Na manhã da última terça-feira (7), um protesto em frente à prefeitura Municipal de Ananindeua, nos dois pontos da rodovia BR-316, interditou a via nos dois sentidos.

O Hospital de Clínicas de Ananindeua, conforme apresentado em seu site, se destaca como o principal serviço de Assistência Médica ao SUS do município, oferecendo diversas especialidades médicas, incluindo Centro-cirúrgicos, Unidades de Terapia Intensiva, Leitos Particulares e de Enfermaria, Usina de Oxigênio e um Centro de Cardiologia Completo. Diante da situação de falta de pagamento por parte da prefeitura de Ananindeua, três vereadores da Câmara Municipal usaram seu tempo de tribuna na sessão ordinária de segunda-feira, 6, para criticar o ocorrido e sugerir a criação de uma CPI para investigar essa questão.

Falta de pagamento

Em matéria exclusiva feita pelo jornal Diário do Pará, diversos hospitais estão sem receber da prefeitura de Ananindeua, segundo consulta ao Portal de Transparência do citado ente federado.
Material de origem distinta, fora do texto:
(* ===== verification/Eplb.v ===== *)
(** * Placement of experts

    Models [srt/eplb/eplb_algorithms/deepseek.py]: how often each logical
    expert of a mixture-of-experts layer is replicated and which replica goes
    to which GPU.  Tensors whose first dimension ranges over the layers are
    lists of rows; the code treats the rows independently, so the operations
    are written for one row.  Loads are rationals.  [torch.sort] and
    [torch.max] do not say which of equal elements comes first: they are
    parameters. *)

From Stdlib Require Import QArith.
From S2P Require Import Prelude.
Open Scope Z_scope.

#[export] Instance Q_inhabited : Inhabited Q := populate 0%Q.

(** ** Tensor operations on one row *)

Definition get_at {A} (l : list A) (i : Z) : pyres A :=
  match (if 0 <=? i then l !! Z.to_nat i else None) with Some x => Ok x | None => Raise IndexError end.
Definition set_at {A} (i : Z) (x : A) (l : list A) : list A := <[Z.to_nat i := x]> l.

(** [l.gather(-1, idx)] and [l.scatter_(-1, idx, src)] *)
Definition gather {A} (l : list A) (idx : list Z) : pyres (list A) := mapM (get_at l) idx.
Definition scatter_ (l idx src : list Z) : pyres (list Z) :=
  foldl (fun acc (ix : Z * Z) => l ← acc; get_at l ix.1;; mret (set_at ix.1 ix.2 l)) (mret l) (zip idx src).

(** [l.view(k, n)] *)
Definition view {A} (k n : Z) (l : list A) : list (list A) :=
  (fun i => take (Z.to_nat n) (drop (i * Z.to_nat n) l)) <$> seq 0 (Z.to_nat k).

Definition qsum (l : list Q) : Q := foldl Qplus 0%Q l.

(** [a % b] *)
Definition py_mod (a b : Z) : pyres Z := if b =? 0 then Raise ZeroDivisionError else mret (a mod b).

(** [min(l, key=key)]: the first of the smallest. *)
Definition py_min (key : Z → Q) (l : list Z) : pyres Z :=
  match l with
  | [] => Raise ValueError
  | x :: l => mret (foldl (fun m y => if Qle_bool (key m) (key y) then m else y) x l)
  end.

(** [row.sort(descending=True).indices] and [row.max().indices]. *)
Class TorchOrder := {
  argsort : list Q → list Z;
  argmax : list Q → Z;
  argsort_perm l : argsort l ≡ₚ arange 0 (len l);
  argsort_desc l i j x y : (i < j)%nat → argsort l !! i = Some x → argsort l !! j = Some y →
    (l !!! Z.to_nat y <= l !!! Z.to_nat x)%Q;
  argmax_in l : l ≠ [] → 0 ≤ argmax l < len l;
  argmax_max l x : x ∈ l → (x <= l !!! Z.to_nat (argmax l))%Q;
}.

Section eplb.
Context `{TorchOrder} (torch_garbage : nat → list Z).

(** ** Packing *)

Record packing := mkPacking {
  pack_weights : list Q;
  pack_items : list Z;
  pack_index : list Z;
  rank_in_pack : list Z;
}.

(** The body of the inner loop. *)
Definition pack_group (num_packs groups_per_pack : Z) (weight : list Q) (st : packing) (group : Z) : pyres packing :=
  pack ← py_min (fun i => pack_weights st !!! Z.to_nat i)
           (filter (fun i => pack_items st !!! Z.to_nat i < groups_per_pack) (arange 0 num_packs));
  items ← get_at (pack_items st) pack;
  py_assert (items <? groups_per_pack) ;;
  w ← get_at weight group;
  mret (mkPacking (set_at pack (pack_weights st !!! Z.to_nat pack + w)%Q (pack_weights st))
          (set_at pack (items + 1) (pack_items st))
          (set_at group pack (pack_index st)) (set_at group items (rank_in_pack st))).

Definition balanced_packing (weight : list Q) (num_packs : Z) : pyres (list Z * list Z) :=
  let num_groups := len weight in
  m ← py_mod num_groups num_packs;
  py_assert (m =? 0) ;;
  let groups_per_pack := num_groups / num_packs in
  if groups_per_pack =? 1 then mret (arange 0 num_groups, replicate (length weight) 0)
  else
    st ← foldl (fun acc group => st ← acc; pack_group num_packs groups_per_pack weight st group)
           (mret (mkPacking (replicate (Z.to_nat num_packs) 0%Q) (replicate (Z.to_nat num_packs) 0)
                    (replicate (length weight) (-1)) (replicate (length weight) (-1))))
           (argsort weight);
    mret (pack_index st, rank_in_pack st).

(** ** Replication *)

Record replication := mkReplication { phy2log : list Z; replica_rank : list Z; logcnt : list Z }.

Definition per_replica (weight : list Q) (cnt : list Z) : list Q := zip_with (fun w c => w / inject_Z c)%Q weight cnt.

(** The body of the loop. *)
Definition replicate_one (weight : list Q) (st : replication) (i : Z) : pyres replication :=
  let scores := per_replica weight (logcnt st) in
  match scores with
  | [] => Raise IndexError
  | _ =>
      let redundant := argmax scores in
      c ← get_at (logcnt st) redundant;
      mret (mkReplication (set_at i redundant (phy2log st)) (set_at i c (replica_rank st)) (set_at redundant (c + 1) (logcnt st)))
  end.

Definition replicate_experts (weight : list Q) (num_phy : Z) : pyres replication :=
  let num_log := len weight in
  py_assert (0 <=? num_phy - num_log) ;;
  foldl (fun acc i => st ← acc; replicate_one weight st i)
    (mret (mkReplication (arange 0 num_phy) (replicate (Z.to_nat num_phy) 0) (replicate (length weight) 1)))
    (arange num_log num_phy).

(** ** Placement *)

Definition inverse (perm : list Z) : pyres (list Z) := scatter_ (torch_garbage (length perm)) perm (arange 0 (len perm)).

(** Steps 2 and 3 for the experts of one node. *)
Definition place_on_node (tokens_per_mlog : list Q) (num_phy num_gpus phy_experts_per_gpu : Z) : pyres replication :=
  st ← replicate_experts tokens_per_mlog num_phy;
  tokens_per_phy ← gather (per_replica tokens_per_mlog (logcnt st)) (phy2log st);
  '(pack_index, rank_in_pack) ← balanced_packing tokens_per_phy num_gpus;
  let phy2pphy := zip_with (fun p r => p * phy_experts_per_gpu + r) pack_index rank_in_pack in
  pphy2phy ← inverse phy2pphy;
  pphy2mlog ← gather (phy2log st) pphy2phy;
  pphyrank ← gather (replica_rank st) pphy2phy;
  mret (mkReplication pphy2mlog pphyrank (logcnt st)).

Definition rebalance_experts_hierarchical (weight : list Q) (num_physical_experts num_groups num_nodes num_gpus : Z) : pyres replication :=
  let num_logical_experts := len weight in
  m ← py_mod num_logical_experts num_groups;
  py_assert (m =? 0) ;;
  let group_size := num_logical_experts / num_groups in
  m ← py_mod num_groups num_nodes;
  py_assert (m =? 0) ;;
  let groups_per_node := num_groups / num_nodes in
  m ← py_mod num_gpus num_nodes;
  py_assert (m =? 0) ;;
  m ← py_mod num_physical_experts num_gpus;
  py_assert (m =? 0) ;;
  let phy_experts_per_gpu := num_physical_experts / num_gpus in
  let tokens_per_group := qsum <$> view num_groups group_size weight in
  '(group_pack_index, group_rank_in_pack) ← balanced_packing tokens_per_group num_nodes;
  let log2mlog := zip_with (fun p r => (p * groups_per_node + r) * group_size) group_pack_index group_rank_in_pack
                    ≫= fun start => Z.add start <$> arange 0 group_size in
  mlog2log ← inverse log2mlog;
  tokens_per_mlog ← gather weight mlog2log;
  let per_node := num_logical_experts / num_nodes in
  nodes ← mapM (fun tokens => place_on_node tokens (num_physical_experts / num_nodes) (num_gpus / num_nodes) phy_experts_per_gpu)
            (view num_nodes per_node tokens_per_mlog);
  let pphy2mlog := concat (zip_with (fun k st => Z.add (Z.of_nat k * per_node) <$> phy2log st) (seq 0 (length nodes)) nodes) in
  pphy2log ← gather mlog2log pphy2mlog;
  cnt ← gather (nodes ≫= logcnt) log2mlog;
  mret (mkReplication pphy2log (nodes ≫= replica_rank) cnt).

(** [logcnt.max()] *)
Definition max_of (l : list Z) : pyres Z := match l with [] => Raise RuntimeError | x :: l => mret (foldl Z.max x l) end.

(** The maps of all layers: [physical_to_logical_map], [logical_to_physical_map]
    and the number of replicas. *)
Definition rebalance_experts (weight : list (list Q)) (num_replicas num_groups num_nodes num_gpus : Z) (enable_hierarchical : bool) :
    pyres (list (list Z) * list (list (list Z)) * list (list Z)) :=
  layers ← mapM (fun w => if enable_hierarchical then rebalance_experts_hierarchical w num_replicas num_groups num_nodes num_gpus
                          else rebalance_experts_hierarchical w num_replicas 1 1 num_gpus) weight;
  maxlogcnt ← max_of (layers ≫= logcnt);
  log2phy ← mapM (fun st =>
      l ← scatter_ (replicate (Z.to_nat (len (logcnt st) * maxlogcnt)) (-1))
            (zip_with (fun e r => e * maxlogcnt + r) (phy2log st) (replica_rank st)) (arange 0 num_replicas);
      mret (view (len (logcnt st)) maxlogcnt l)) layers;
  mret (phy2log <$> layers, log2phy, logcnt <$> layers).

End eplb.

(** ** An instance *)

(** Insertion keeps the first of equal elements first. *)
Fixpoint insert_desc (l : list Q) (i : Z) (s : list Z) : list Z :=
  match s with
  | [] => [i]
  | j :: s' => if Qle_bool (l !!! Z.to_nat i) (l !!! Z.to_nat j) then j :: insert_desc l i s' else i :: s
  end.
Definition stable_argsort (l : list Q) : list Z := foldl (fun s i => insert_desc l i s) [] (arange 0 (len l)).
Definition first_argmax (l : list Q) : Z :=
  foldl (fun m i => if Qle_bool (l !!! Z.to_nat i) (l !!! Z.to_nat m) then m else i) 0 (arange 0 (len l)).
Lemma inverse_ok n perm : 0 ≤ n → perm ≡ₚ arange 0 n →
  ∃ inv, inverse torch_garbage perm = Ok inv ∧ inv ≡ₚ arange 0 n ∧
    (∀ k x, perm !! k = Some x ↔ inv !! Z.to_nat x = Some (Z.of_nat k) ∧ 0 ≤ x).
Proof using Hgarbage.
  intros Hn Hp. pose proof Hp as (El & Hnd & Hr)%range_perm; [|done]. unfold inverse.
  destruct (scatter_total perm (arange 0 (len perm)) (torch_garbage (length perm)) Hnd) as (inv & E & Elen & Hin & _).
  { eapply Forall_impl; [exact Hr|]. intros i Hi. unfold len in *. rewrite Hgarbage. lia. }
  { pose proof (len_arange 0 (len perm)) as Ea. unfold len in *. lia. }
  rewrite Hgarbage in Elen.
  assert (∀ k x, perm !! k = Some x → inv !! Z.to_nat x = Some (Z.of_nat k)) as Hf.
  { intros k x Hk. apply (Hin k x _ Hk). unfold arange. apply lookup_lt_Some in Hk. unfold len. rewrite lookup_seqZ_lt by lia. done. }
  assert (∀ j k, inv !! j = Some k → perm !! Z.to_nat k = Some (Z.of_nat j) ∧ 0 ≤ k) as Hb.
  { intros j k Hj. destruct (perm_index n perm (Z.of_nat j) Hp) as [i Hi].
    { apply lookup_range in Hj. unfold len in *. lia. }
    pose proof (Hf _ _ Hi) as Ej. rewrite Nat2Z.id, Hj in Ej. injection Ej as ->. rewrite Nat2Z.id. split; [done|lia]. }
  exists inv. split; [exact E|]. split.
  - apply range_perm; [done|]. split; [unfold len in *; lia|]. split.
    + apply NoDup_alt. intros a b k Ha Hk. apply Hb in Ha as [Ha _]. apply Hb in Hk as [Hk _]. rewrite Ha in Hk. injection Hk. lia.
    + apply Forall_lookup. intros j k Hj. apply Hb in Hj as [Hj Hk]. apply lookup_range in Hj. lia.
  - intros k x. split.
    + intros Hk. split; [by apply Hf|]. apply (Forall_lookup_1 _ _ _ _ Hr Hk).
    + intros [Hx H0]. apply Hb in Hx as [Hx _]. by rewrite Nat2Z.id, Z2Nat.id in Hx.
Qed.

End inverse.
O primeiro caso diz respeito ao Hospital Anita Gerosa, que tem a receber da gestão municipal cerca de R$ 3,5 milhões, montante que corresponde aos meses de janeiro a junho e de outubro a dezembro de 2023 e, de janeiro a março de 2024. Se o débito não for quitado, o risco é eminente de suspensão no atendimento.

Outra unidade hospitalar que a prefeitura de Ananindeua deve é o Camilo Salgado. Neste caso, a questão é mais complexa. Um processo que tramita na Justiça Estadual revela que o terreno, o prédio e todos os equipamentos do hospital foram desapropriados, em 2021, pelo prefeito Daniel Santos, com a promessa de inaugurar no local o primeiro hospital público da cidade. Pelo acordo/contrato, eles receberiam R$ 14 milhões de indenização, devido à desapropriação. As parcelas do pagamento deveriam ser quitadas mensalmente, em 2022, o que não aconteceu. Ocorre que até hoje a prefeitura ainda estaria devendo mais de R$ 4 milhões aos proprietários.

Prestação de contas

E os problemas que envolvem falta de pagamentos e transparência não param por ai. Em mais uma matéria do Diário do Pará, o Ministério da Saúde repassou cerca de R$ 20 milhões à gestão de Daniel Santos para custear leitos de Unidade de Terapia Intensiva (UTI) e de Retaguarda de Urgência e Emergência (RUE) do Hospital Camilo Salgado, nos anos de 2021 e 2022, mas que não se sabe como foram investidos ou em qual local estão. Dados que estão sendo levantados apontam que as transferências aconteceram também no ano passado, o que poderá fazer o valor total do repasse chegar a R$ 30 milhões. O que chama atenção é que a citada unidade hospitalar não presta serviços ao Sistema Único de Saúde desde 2021, mesmo assim foi mantido credenciado para receber repasses.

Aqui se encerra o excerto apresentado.